Спор историков происходит и на этом фоне. Политические намерения, которые неприкрыто связываются с ориентированным на общественность нормализирующим и дистанцированным включением национал-социалистического периода в историю, не нуждаются в поиске мотивов. Если условие для антитоталитарного консенсуса, действовавшее в 1950-е годы и состоявшее в сдержанности по отношению к собственной истории, исполняется все меньше, то по отношению к этой истории напрашивается альтернатива: мгновенная депроблематизация уже не выносимого за скобки прошлого и отчасти своенравное объявление себя сторонниками непрерывностей, проходящих сквозь период национал-социализма.

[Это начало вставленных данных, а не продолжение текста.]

(** ** Storage *)

Lemma power_of_two n : 0 < n → (Z.land n (n - 1) = 0 ↔ n = 2 ^ Z.log2 n).
Proof.
  intros Hn. pose proof (Z.log2_spec n Hn) as [Hlo Hhi]. pose proof (Z.log2_nonneg n) as H0. rewrite Z.pow_succ_r in Hhi by done. split.
  - intros E. destruct (decide (n = 2 ^ Z.log2 n)) as [|Hne]; [done|]. exfalso.
    assert (Z.log2 (n - 1) = Z.log2 n) as El by (apply Z.log2_unique; rewrite ?Z.pow_succ_r by done; lia).
    pose proof (Z.pow_pos_nonneg 2 (Z.log2 n)). assert (Z.testbit (Z.land n (n - 1)) (Z.log2 n) = true) as Ht; [|by rewrite E, Z.bits_0 in Ht].
    rewrite Z.land_spec, Z.bit_log2 by done. rewrite <- El at 1. by apply Z.bit_log2; lia.
  - intros E. rewrite E at 1 2. rewrite Z.sub_1_r, <- Z.ones_equiv, Z.land_ones by done. apply Z.mod_same. lia.
Qed.

Section heap.
Context (KERNEL_BASE : Z) (HKB : 0 < KERNEL_BASE).
Notation page_of := (kva_to_page KERNEL_BASE).

(** The pages of the blocks [l]; a heap in which they are allocated. *)
Definition pages_of (l : list (Z * Z)) : list Z := l ≫= λ '(kva, n), seqZ (page_of kva) n.
Record owns (h : pmm) rs (l : list (Z * Z)) : Prop := {
  ow_rep : pmm_rep h rs;
  ow_coalesced : coalesced rs;
  ow_direct : direct_mapped KERNEL_BASE h;
  ow_blocks : ∀ kva n, (kva, n) ∈ l → kblock KERNEL_BASE h kva n;
  ow_apart : NoDup (pages_of l ++ free_pages rs) }.
(* ===== verification/FatCoreProofs.v ===== *)
(** * The FAT32 driver, part 1: proofs

    On a device whose transfers succeed: what mounting establishes, the table
    behind its cache, cluster chains, allocation and release. *)

From S2P Require Import Prelude Pmm BlockDev FatLayout FatCore.

#[local] Arguments forM : simpl never.
#[local] Arguments seqZ : simpl never.
#[local] Arguments sectors : simpl never.
#[local] Arguments to_le : simpl never.
#[local] Arguments Z.mul : simpl never.
#[local] Arguments Z.of_nat : simpl never.

(** ** Well-formed states *)

(** What [mount] checks of a volume on a device of [bc] blocks. *)
Record geo_ok (bc : Z) (g : geometry) : Prop := {
  g_bps : bytes_per_sector_ g = 512;
  g_spc : 1 ≤ sectors_per_cluster_ g ≤ 128;
  g_bpc : bytes_per_cluster_ g = 512 * sectors_per_cluster_ g;
  g_fats : 1 ≤ fat_count_ g ≤ 2;
  g_start : 0 < fat_start_sector_ g;
  g_size : 0 < fat_sector_count_ g;
  g_data : data_start_sector_ g = fat_start_sector_ g + fat_count_ g * fat_sector_count_ g;
  g_clusters : 0 < cluster_count_ g;
  g_max : cluster_count_ g + 2 ≤ FAT32_RESERVED_MIN;
  g_fits : (cluster_count_ g + 2) * 4 ≤ fat_sector_count_ g * 512;
  g_total : data_start_sector_ g + cluster_count_ g * sectors_per_cluster_ g ≤ total_sector_count_ g;
  g_part : 0 ≤ partition_start_lba_ g;
  g_dev : partition_start_lba_ g + total_sector_count_ g ≤ bc;
  g_bc : bc < 2 ^ 32;
  g_root : valid_cluster g (root_cluster_ g) = true }.

Section geometry.
Context (bc : Z) (g : geometry) (G : geo_ok bc g).
(* ===== verification/FatMount.v ===== *)
(** * The FAT32 driver: mounting, proofs

    A successful mount establishes the invariant all other operations rely on;
    a refused one leaves the driver as it was. *)

From S2P Require Import Prelude Pmm BlockDev FatLayout FatCore FatCoreProofs.

#[local] Arguments sectors : simpl never.

Section mount.
Context {D : Type} `{BD : BlockDevice D} `{BL : !BlockDeviceLaws D}.
Implicit Types s : fs D.

(** Only the device moved: it stores what it stored. *)
Definition quiet (s s' : fs D) : Prop :=
  fat s' = fat s ∧ heap s' = heap s ∧ block_count (disk s') = block_count (disk s) ∧ ∀ i, sector (disk s') i = sector (disk s) i.
Lemma quiet_refl s : quiet s s.
Proof. done. Qed.
Lemma quiet_trans s1 s2 s3 : quiet s1 s2 → quiet s2 s3 → quiet s1 s3.
Proof. intros (? & ? & ? & Ha) (? & ? & ? & Hb). split_and!; [congruence..|]. intros i. by rewrite Hb. Qed.

(** An operation that only reads the device. *)
Definition reads {A} (m : M (fs D) A) : Prop := ∀ s s', out_state (m s) = Some s' → quiet s s'.
Lemma reads_ret {A} (a : A) : reads (ret a).
Proof. by intros s s' [= <-]. Qed.
Lemma reads_fail {A} e : reads (@fail (fs D) A e).
Proof. by intros s s' [= <-]. Qed.
Lemma reads_gets {A} (f : fs D → A) : reads (gets f).
Proof. by intros s s' [= <-]. Qed.
Lemma reads_ensure c e : reads (@ensure (fs D) c e).
Proof. unfold ensure. destruct c; [apply reads_ret|apply reads_fail]. Qed.
Lemma reads_halt {A} r : reads (@halt (fs D) A r).
Proof. by intros s s'. Qed.
Lemma reads_bind {A B} (m : M (fs D) A) (k : A → M (fs D) B) : reads m → (∀ a, reads (k a)) → reads (bind m k).
Proof.
  intros Hm Hk s s'. unfold bind. pose proof (Hm s) as Hm'. destruct (m s) as [a s1|e s1|r]; simpl; [|naive_solver..].
  intros Ho. eapply quiet_trans; [by apply Hm'|by eapply Hk].
Qed.
Lemma reads_raw lba n buf : length buf = (512 * n)%nat → reads (raw_read lba n buf).
Proof.
  intros Hl s s'. unfold raw_read. destruct (dev_read lba n buf (disk s)) as [[r b] d] eqn:E. intros [= <-].
  destruct (read_law _ _ _ _ _ _ _ E Hl) as (_ & ? & ? & _). done.
Qed.
Lemma reads_read lba n buf : length buf = (512 * n)%nat → reads (read lba n buf).
Proof.
  intros Hl. apply reads_bind; [by apply reads_raw|]. intros [[e|] b]; apply reads_bind; intros; try apply reads_ret; apply reads_fail.
Qed.
#[local] Hint Resolve reads_ret reads_fail reads_gets reads_ensure reads_halt reads_bind reads_raw reads_read length_replicate : reads.

Lemma reads_esp fuel h : ∀ i buf, length buf = 512%nat → reads (find_esp_loop fuel h i buf).
Proof.
  induction fuel as [|fuel IH]; intros i buf Hl; cbn [find_esp_loop]; [apply reads_halt|].
  destruct (_ <? _); [|apply reads_ret]. intros s s'. unfold bind, raw_read.
  destruct (dev_read _ _ _ _) as [[r b] d] eqn:E. destruct (read_law _ _ _ _ _ _ _ E Hl) as (Hl' & ? & ? & _). cbn [fst snd].
  assert (quiet s (MkFs (fat s) d (heap s))) as Hq by done.
  destruct r; [by intros [= <-]|]. destruct (find_esp _); [by intros [= <-]|].
  intros Ho. eapply quiet_trans; [exact Hq|]. by eapply IH.
Qed.

Lemma reads_partition : reads find_partition_start.
Proof.
  unfold find_partition_start. apply reads_bind; [by apply reads_read|]. intros bs. apply reads_bind; [apply reads_ensure|].
  intros _. destruct (is_gpt _); [|destruct (part_is_fat32 _); apply reads_ret].
  apply reads_bind; [by apply reads_read|]. intros bs'. apply reads_bind; [apply reads_ensure|]. intros _.
  apply reads_bind; [by apply reads_esp|]. intros. apply reads_bind; [apply reads_ensure|]. intros _. apply reads_ret.
Qed.

(** A sector that was read successfully holds bytes. *)
Lemma read_bytes s lba buf b s' : length buf = 512%nat → read lba 1 buf s = Ret b s' →
  b = sector (disk s) lba ∧ length b = 512%nat ∧ Forall is_byte b.
Proof.
  intros Hl. unfold read, raw_read, bind. destruct (dev_read lba 1 buf (disk s)) as [[r b'] d] eqn:E.
  destruct (read_law _ _ _ _ _ _ _ E Hl) as (Hl' & _ & _ & Hb). simpl. destruct r; [done|]. intros [= -> _].
  rewrite (Hb eq_refl), sectors_1. split_and!; [done|apply sector_length|apply sector_bytes].
Qed.

Lemma partition_range s p s' : find_partition_start s = Ret p s' → 0 ≤ p < 2 ^ 32.
Proof.
  unfold find_partition_start. intros H. step_inv H. apply read_bytes in H0 as (_ & Hl & Hb); [|done]. step_inv H.
  destruct (is_gpt _).
  - repeat step_inv H. injection H as <- _. apply u32_range.
  - destruct (part_is_fat32 _); injection H as <- _; [|done].
    change (0 ≤ field 8 4 (slice 446 16 x) < 2 ^ 32).
    apply (field_range 8 4); [by apply slice_bytes|]. rewrite (length_slice 446 16) by lia. lia.
Qed.

(** The search of the partition table terminates. *)
Lemma esp_fuel h fuel : ∀ i buf s, (0 < fuel)%nat → num_partition_entries h - i < Z.of_nat fuel →
  out_state (find_esp_loop fuel h i buf s) ≠ None.
Proof.
  induction fuel as [|fuel IH]; intros i buf s H0 Hf; [lia|]. cbn [find_esp_loop].
  destruct (Z.ltb_spec i (num_partition_entries h)); [|done]. unfold bind, raw_read.
  destruct (dev_read _ _ _ _) as [[r b] d]. cbn [fst snd]. destruct r; [done|]. destruct (find_esp _); [done|].
  apply IH; [lia|]. unfold GPT_COUNT. lia.
Qed.

Lemma total_raw_read lba n buf : total (S := fs D) (raw_read lba n buf).
Proof. intros s. unfold raw_read. by destruct (dev_read _ _ _ _). Qed.
Lemma total_read lba n buf : total (S := fs D) (read lba n buf).
Proof. apply total_bind; [apply total_raw_read|]. intros [[e|] b]; apply total_bind; intros; done. Qed.

Lemma partition_returns : total (S := fs D) find_partition_start.
Proof.
  unfold find_partition_start. apply total_bind; [apply total_read|]. intros b. apply total_bind; [apply total_ensure|].
  intros _. destruct (is_gpt _); [|by destruct (part_is_fat32 _)].
  apply total_bind; [apply total_read|]. intros b'. apply total_bind; [apply total_ensure|]. intros _.
  apply total_bind; [intros s; apply esp_fuel; lia|]. intros. apply total_bind; [apply total_ensure|]. done.
Qed.

(** The fields of a boot sector are unsigned integers of their widths. *)
Lemma boot_ranges b : length b = 512%nat → Forall is_byte b → let bs := Fat32BootSector_of b in
  0 ≤ bytes_per_sector bs ∧ 0 ≤ sectors_per_cluster bs ∧ 0 ≤ reserved_sectors bs < 2 ^ 16 ∧ 0 ≤ num_fats bs ∧
  0 ≤ fat_size_32 bs < 2 ^ 32 ∧ 0 ≤ total_sectors_32 bs < 2 ^ 32 ∧ 0 ≤ root_cluster bs < 2 ^ 32.
Proof.
  intros Hl Hb bs. pose proof (field_range 11 2 b Hb ltac:(lia)). pose proof (field_range 13 1 b Hb ltac:(lia)).
  pose proof (field_range 14 2 b Hb ltac:(lia)). pose proof (field_range 16 1 b Hb ltac:(lia)).
  pose proof (field_range 36 4 b Hb ltac:(lia)). pose proof (field_range 32 4 b Hb ltac:(lia)).
  pose proof (field_range 44 4 b Hb ltac:(lia)). unfold bs, Fat32BootSector_of. simpl. lia.
Qed.

(** The checks of [mount] give a geometry without overflow or overlap. *)
Lemma geo_ok_of bc p bs f :
  0 ≤ reserved_sectors bs < 2 ^ 16 → 0 ≤ fat_size_32 bs < 2 ^ 32 → 0 ≤ total_sectors_32 bs < 2 ^ 32 →
  0 ≤ p < 2 ^ 32 → 0 ≤ bc < 2 ^ 32 → 0 ≤ num_fats bs → 0 ≤ sectors_per_cluster bs →
  bytes_per_sector bs = 512 → sectors_per_cluster bs ≠ 0 ∧ sectors_per_cluster bs ≤ 128 →
  reserved_sectors bs ≠ 0 ∧ num_fats bs ≠ 0 ∧ num_fats bs ≤ 2 ∧ fat_size_32 bs ≠ 0 →
  let data_start := u64 (reserved_sectors bs + u64 (num_fats bs * fat_size_32 bs)) in
  let clusters := u64 (total_sectors_32 bs - data_start) / sectors_per_cluster bs in
  data_start < total_sectors_32 bs → u64 (p + total_sectors_32 bs) ≤ bc →
  clusters ≠ 0 → u64 (clusters + 2) ≤ FAT32_RESERVED_MIN →
  u64 (u64 (clusters + 2) * 4) ≤ u64 (fat_size_32 bs * bytes_per_sector bs) →
  2 ≤ root_cluster bs → root_cluster bs < u64 (clusters + 2) →
  geo_ok bc (geo (do_init_state p bs f)).
Proof.
  intros Hres Hfs Htot Hp Hbc Hnf Hspc Hbps [Hs1 Hs2] (Hr1 & Hn1 & Hn2 & Hf1) ds cl Hds Hdev Hcl Hmax Hfit Hr2 Hr3.
  assert (0 ≤ num_fats bs * fat_size_32 bs < 2 ^ 33) as Hprod by nia.
  assert (ds = reserved_sectors bs + num_fats bs * fat_size_32 bs) as Eds.
  { unfold ds. rewrite (u64_small (num_fats bs * _)), u64_small by lia. done. }
  rewrite u64_small in Hdev by lia.
  assert (cl = (total_sectors_32 bs - ds) / sectors_per_cluster bs) as Ecl by (unfold cl; rewrite u64_small by lia; done).
  assert (0 ≤ cl ≤ total_sectors_32 bs - ds) as Hclr.
  { rewrite Ecl. split; [apply Z.div_pos; lia|]. apply Z.div_le_upper_bound; nia. }
  assert (cl * sectors_per_cluster bs ≤ total_sectors_32 bs - ds) as Hdata.
  { rewrite Ecl, Z.mul_comm. apply Z.mul_div_le. lia. }
  rewrite (u64_small (cl + 2)) in * by lia. rewrite Hbps in Hfit. rewrite !u64_small in Hfit by lia.
  unfold do_init_state. cbn zeta. rewrite (u32_small (num_fats bs * _)), (u32_small (reserved_sectors bs + _)) by lia.
  rewrite <- Eds. rewrite (u32_small (total_sectors_32 bs - ds)), <- Ecl by lia. rewrite Hbps.
  constructor; simpl; try lia.
  - rewrite u32_small; lia.
  - unfold valid_cluster; simpl. unfold FAT32_RESERVED_MIN in Hmax. rewrite u32_small by lia. apply andb_true_iff. lia.
Qed.

(** C16: a successful mount establishes the invariant of the driver: the
    table, its copies and every data cluster lie inside the partition and the
    device, no address computation overflows, the root cluster is valid and the
    cache is empty.  A refused mount leaves the driver's state and the disk
    alone.  Mounting always returns. *)
Theorem mount_correct s dev : buffer_dirty_ (fat s) = false → length (buffer_ (fat s)) = 512%nat →
  match mount dev s with
  | Ret _ s' => fs_ok s' ∧ block_count (disk s') = block_count (disk s) ∧ ∀ i, sector (disk s') i = sector (disk s) i
  | Fail _ s' => quiet s s'
  | Halt _ => False
  end.
Proof.
  intros Hcl Hlen. unfold mount. destruct dev; [|done]. cbn [ensure]. rewrite bind_ret.
  pose proof (reads_partition s) as Hq. pose proof (partition_returns s) as Hnh. pose proof (partition_range s) as Hpr.
  destruct (find_partition_start s) as [p s1|e s1|r] eqn:Ep; [|rewrite (bind_Fail _ _ _ _ _ Ep); by apply Hq|done].
  rewrite (bind_Ret _ _ _ _ _ Ep). specialize (Hq s1 eq_refl). specialize (Hpr p s1 eq_refl).
  pose proof (reads_read p 1 (replicate 512 0) ltac:(done) s1) as Hq2. pose proof (read_bytes s1 p (replicate 512 0)) as Hb.
  destruct (read p 1 (replicate 512 0) s1) as [b s2|e s2|r] eqn:Er;
    [|rewrite (bind_Fail _ _ _ _ _ Er); eapply quiet_trans; [done|by apply Hq2]|by destruct (total_read p 1 (replicate 512 0) s1); rewrite Er].
  rewrite (bind_Ret _ _ _ _ _ Er). specialize (Hq2 s2 eq_refl). destruct (Hb b s2 ltac:(done) eq_refl) as (_ & Hlb & Hbb).
  pose proof (quiet_trans _ _ _ Hq Hq2) as Hq3. pose proof Hq3 as (Hf & Hh & Hbc & Hs).
  destruct (boot_ranges b Hlb Hbb) as (Hr1 & Hr2 & Hr3 & Hr4 & Hr5 & Hr6 & Hr7). set (bs := Fat32BootSector_of b) in *.
  cbn zeta. unfold ensure.
  repeat (match goal with |- match bind (if ?c then _ else _) _ _ with _ => _ end => destruct c eqn:? end;
    [rewrite bind_ret|exact Hq3]).
  rewrite (bind_Ret (gets _) _ s2 (block_count (disk s2)) s2) by done.
  repeat (match goal with |- match bind (if ?c then _ else _) _ _ with _ => _ end => destruct c eqn:? end;
    [rewrite bind_ret|exact Hq3]).
  unfold upd_fat, modify. repeat match goal with H : _ && _ = true |- _ => apply andb_true_iff in H as [? ?] end.
  pose proof (block_count_range (disk s2)).
  assert (geo_ok (block_count (disk s2)) (geo (do_init_state p bs (fat s2)))).
  { apply geo_ok_of; try lia. by apply Z.eqb_eq. }
  split_and!; [|done|done]. constructor; [done|done|by cbn; rewrite Hf|by cbn; rewrite Hf|by left].
Qed.
End mount.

Итак, лишь сегодня подлежит обсуждению то, как мы будем понимать западную ориентацию — только прагматически как вопрос альянсов или еще и интеллектуально как новое начало политической культуры17. Кто удовольствуется риторическим «и-и», тот усмирит экзистенциальный вопрос, превратив его в спор о словах: ведь Кьеркегорово «или-или» соотносится с модусом осознанной ответственности за определенный отрезок истории. Наша послевоенная история в решающей точке, в отходе от собственных пагубных традиций, не должна оставаться в подчинении у тупой и лицемерной службы.